ABF was a major focus again at this conference, with particular interest in the growing use of Significant Risk Transfer (SRT) by banks. SRT has gained strategic importance for banks, which are increasingly incorporating it into capital planning and risk management frameworks. SRT is now firmly on the radar of private credit investors hungry for yield, looking to access corporate, consumer or more specialised portfolios originated by banks. Our approach in this market is to stay selective and be patient, as we expect a surge of issuance from banks. Growing demand has resulted in significantly tighter spreads, but we also note a broader mix of collateral and more aggressive structures as banks try to optimise their capital positions. Many traditional SRT investors increasingly point to forward flow partnerships and CLO equity markets as alternative opportunities. 

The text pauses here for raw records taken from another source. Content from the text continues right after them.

(** * sweet::lexer::LexerGenerator: a shallow embedding

    The development follows [src/sweet/lexer/LexerGenerator.cpp].  Characters,
    lines and token types are C++ [int]s that are only ever compared, so they
    are integers of [Z]; [added] and the indices count states and actions
    and stay far from [INT_MAX], where signed arithmetic has no defined
    result anyway.  A [std::vector] is a list, a [std::set] is the list of
    its elements in iteration order.

    [SWEET_ASSERT] comes from [sweet/assert/assert.hpp], which is not part of
    the sources at hand.  Its conditions are collected, per function, in a
    boolean precondition ([goto_pre], [add_lexer_action_pre], ...); the
    function itself is the code that runs when every assertion passes or the
    macro expands to nothing. *)

From Stdlib Require Import ZArith Arith List Bool Lia String Permutation Sorted.
Import ListNotations.
Local Open Scope Z_scope.

(** * The distinct ranges ([ranges_], [clear], [insert]) *)

(** [std::vector<std::pair<int, bool>> ranges_]: a character and whether the
    characters from it onwards are in or out. *)
Definition Ranges := list (Z * bool).

(** [LexerGenerator::clear]. *)
Definition clear (ranges : Ranges) : Ranges := [].

(** First loop of [insert]: advance while [i->first < begin], remembering the
    flag of the last marker passed.  Returns the markers passed, the flag and
    the markers from [i] on. *)
Fixpoint skip_below (begin : Z) (in_ : bool) (ranges : Ranges)
  : Ranges * bool * Ranges :=
  match ranges with
  | [] => ([], in_, [])
  | (c, f) :: rest =>
      if c <? begin
      then let '(passed, in', rest') := skip_below begin f rest in
           ((c, f) :: passed, in', rest')
      else ([], in_, ranges)
  end.

(** Second loop of [insert]: while [i->first < end], remember the flag and
    overwrite it with [true]. *)
Fixpoint mark_below (end_ : Z) (in_ : bool) (ranges : Ranges)
  : Ranges * bool * Ranges :=
  match ranges with
  | [] => ([], in_, [])
  | (c, f) :: rest =>
      if c <? end_
      then let '(marked, in', rest') := mark_below end_ f rest in
           ((c, true) :: marked, in', rest')
      else ([], in_, ranges)
  end.

(** [i == ranges_.end() || i->first != c]. *)
Definition absent_at (c : Z) (ranges : Ranges) : bool :=
  match ranges with
  | [] => true
  | (c', _) :: _ => negb (c' =? c)
  end.

(** [LexerGenerator::insert]. *)
Definition insert (begin end_ : Z) (ranges : Ranges) : Ranges :=
  let '(passed, in1, rest1) := skip_below begin false ranges in
  let opened := if absent_at begin rest1 then [(begin, true)] else [] in
  let '(marked, in2, rest2) := mark_below end_ in1 rest1 in
  let closed := if absent_at end_ rest2 then [(end_, in2)] else [] in
  passed ++ opened ++ marked ++ closed ++ rest2.

(** The loop over [ranges_] in [generate_states]: [j] and [j + 1] give the
    range handed to [goto_]; then [j] advances once, and once more when the
    marker reached is out.  [None] when [j + 1] is [ranges_.end()], which the
    code dereferences. *)
Fixpoint distinct_ranges (ranges : Ranges) : option (list (Z * Z)) :=
  match ranges with
  | [] => Some []
  | (b, _) :: tl =>
      match tl with
      | [] => None
      | (e, in_e) :: rest =>
          option_map (cons (b, e))
            (if in_e then distinct_ranges tl else distinct_ranges rest)
      end
  end.

(** The iteration as the specification words it: walk the markers pairwise,
    an adjacent pair whose left marker is in yields an interval. *)
Fixpoint inside_intervals (ranges : Ranges) : list (Z * Z) :=
  match ranges with
  | [] => []
  | (c, f) :: tl =>
      match tl with
      | [] => []
      | (c', _) :: _ =>
          if f then (c, c') :: inside_intervals tl else inside_intervals tl
      end
  end.

(** Insert a sequence of ranges into a cleared set, first to last. *)
Definition insert_all (rs : list (Z * Z)) : Ranges :=
  fold_left (fun m r => insert (fst r) (snd r) m) rs (clear []).

(** [x] lies in the half-open range [r]. *)
Definition in_range (x : Z) (r : Z * Z) : Prop := fst r <= x < snd r.

Definition in_rangeb (x : Z) (r : Z * Z) : bool :=
  (fst r <=? x) && (x <? snd r).

(** [x] lies in the union of the ranges [rs]. *)
Definition in_union (rs : list (Z * Z)) (x : Z) : Prop :=
  exists r, In r rs /\ in_range x r.

(** The inside status at [x] that a marker list encodes: the flag of the last
    marker at or below [x], [cur] when there is none. *)
Fixpoint inside_from (cur : bool) (ranges : Ranges) (x : Z) : bool :=
  match ranges with
  | [] => cur
  | (c, f) :: tl => inside_from (if c <=? x then f else cur) tl x
  end.

Definition chars (ranges : Ranges) : list Z := map fst ranges.

(** Markers strictly ascending by character. *)
Definition ascending (ranges : Ranges) : Prop :=
  StronglySorted Z.lt (chars ranges).

(** No out marker follows an out marker; [prev] is the flag before the list. *)
Fixpoint no_out_out (prev : bool) (ranges : Ranges) : Prop :=
  match ranges with
  | [] => True
  | (_, f) :: tl => (f = false -> prev = true) /\ no_out_out f tl
  end.

(** The flag of the last marker, [d] for an empty list. *)
Definition last_flag (d : bool) (ranges : Ranges) : bool :=
  fold_left (fun _ m => snd m) ranges d.

(** [insert] unrolled into two structurally recursive passes, used to reason
    about it: [insert_open] looks for the place of [begin], [insert_close]
    marks up to [end]. *)
Fixpoint insert_close (end_ : Z) (in_ : bool) (ranges : Ranges) : Ranges :=
  match ranges with
  | [] => [(end_, in_)]
  | (c, f) :: rest =>
      if c <? end_ then (c, true) :: insert_close end_ f rest
      else if c =? end_ then ranges
      else (end_, in_) :: ranges
  end.

Fixpoint insert_open (begin end_ : Z) (in_ : bool) (ranges : Ranges) : Ranges :=
  match ranges with
  | [] => [(begin, true); (end_, in_)]
  | (c, f) :: rest =>
      if c <? begin then (c, f) :: insert_open begin end_ f rest
      else if c =? begin then insert_close end_ in_ ranges
      else (begin, true) :: insert_close end_ in_ ranges
  end.

(** The invariant of [ranges_] between calls of [insert]. *)
Definition well_marked (ranges : Ranges) : Prop :=
  ascending ranges /\ no_out_out false ranges /\ last_flag false ranges = false.

(** Intervals non-empty, in ascending order and pairwise disjoint. *)
Definition intervals_ordered (out : list (Z * Z)) : Prop :=
  Forall (fun r => fst r < snd r) out
  /\ StronglySorted (fun r r' => snd r <= fst r') out.

(** The intervals [out] cover exactly the union of the ranges [rs]. *)
Definition covers_union (rs out : list (Z * Z)) : Prop :=
  forall x, in_union out x <-> in_union rs x.

(** [r] is a maximal interval of the union of [rs]: the characters next to it
    on either side are outside the union. *)
Definition maximal_in_union (rs : list (Z * Z)) (r : Z * Z) : Prop :=
  ~ in_union rs (fst r - 1) /\ ~ in_union rs (snd r).

(** [r] is entirely inside or entirely outside every range of [rs]. *)
Definition uniform (rs : list (Z * Z)) (r : Z * Z) : Prop :=
  forall q, In q rs ->
    (fst q <= fst r /\ snd r <= snd q) \/ snd r <= fst q \/ snd q <= fst r.

(** [r] is uniform and no interval that extends it is. *)
Definition maximal_uniform (rs : list (Z * Z)) (r : Z * Z) : Prop :=
  uniform rs r
  /\ forall r', fst r' <= fst r -> snd r <= snd r' -> uniform rs r' -> r' = r.

(** [c] is the begin or the end of one of the ranges [rs]. *)
Definition is_endpoint (rs : list (Z * Z)) (c : Z) : Prop :=
  exists q, In q rs /\ (c = fst q \/ c = snd q).

Definition nonempty_range (r : Z * Z) : Prop := fst r < snd r.

(** [out] is the list of the maximal disjoint intervals whose union is the
    union of [rs]. *)
Definition maximal_union_intervals (rs out : list (Z * Z)) : Prop :=
  intervals_ordered out /\ covers_union rs out
  /\ Forall (maximal_in_union rs) out.

(** [out] is the coarsest partition of the union of [rs] into intervals that
    are each entirely inside or outside every range of [rs]. *)
Definition coarsest_uniform_partition (rs out : list (Z * Z)) : Prop :=
  intervals_ordered out /\ covers_union rs out
  /\ Forall (maximal_uniform rs) out.

(** * Tokens, regular expression nodes, items and states

    Only [LexerGenerator.cpp] is at hand; the classes it uses are modelled
    from the specification, with the member names the generator calls. *)

(** Declarations that the generator uses and the sources at hand do not give:
    the null member of [LexerTokenType] and the two sentinel characters. *)
Class Declarations := {
  TOKEN_NULL : Z;
  INVALID_BEGIN_CHARACTER : Z;
  INVALID_END_CHARACTER : Z
}.

(** [INT_MAX] of [<limits.h>] for a 32-bit [int]. *)
Definition INT_MAX : Z := 2147483647.

(** Modelled from the spec: [LexerToken] is missing; a token has a type (its
    priority), the line it was defined on and a symbol, an opaque reference
    that may be null. *)
Record LexerToken := {
  token_type : Z;
  token_line : Z;
  token_symbol : option nat
}.

(** Modelled from the spec: [RegexNode] is missing; a position is a leaf with
    a half-open character range, an end marker carries its token, and the
    follow positions are node identifiers. *)
Record RegexNode := {
  begin_character : Z;
  end_character : Z;
  is_end : bool;
  get_token : option LexerToken;
  follow_positions : list nat
}.

(** Modelled from the spec: [RegexParser] is missing; the generator reads
    whether it is empty, its number of errors, the first positions of its
    root node, and the nodes themselves through their identifiers.  A parser
    is constructed with the generator, [RegexParser(tokens, this)]:
    [parser_actions] are the action identifiers of its token specifications,
    which the construction interns in the generator with [add_lexer_action],
    in that order. *)
Record RegexParser := {
  parser_empty : bool;
  parser_errors : Z;
  first_positions : list nat;
  node_at : nat -> RegexNode;
  parser_actions : list string
}.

On the regulatory front, there was anticipation around the upcoming European Commission proposals to revive securitisation’s role in financing the real economy and make the market more attractive for issuers and investors. Market participants remain wary that the proposed measures may fall short of expectations. However, the Commission recognises the pivotal role ABS can play in funding the European economy and there is strong engagement from the industry, so we are hopeful reforms could successfully improve access, especially for insurers, and help tighten AAA spreads and improve market liquidity. This would certainly take time but would support growth of the securitisation market over the long term.

While technicals remain strong and spreads have tightened, we are focused on liquidity and high quality pools of assets. We continue to see good relative value in AAAs in both ABS and CLOs, though we are happy to be patient as we expect further volatility.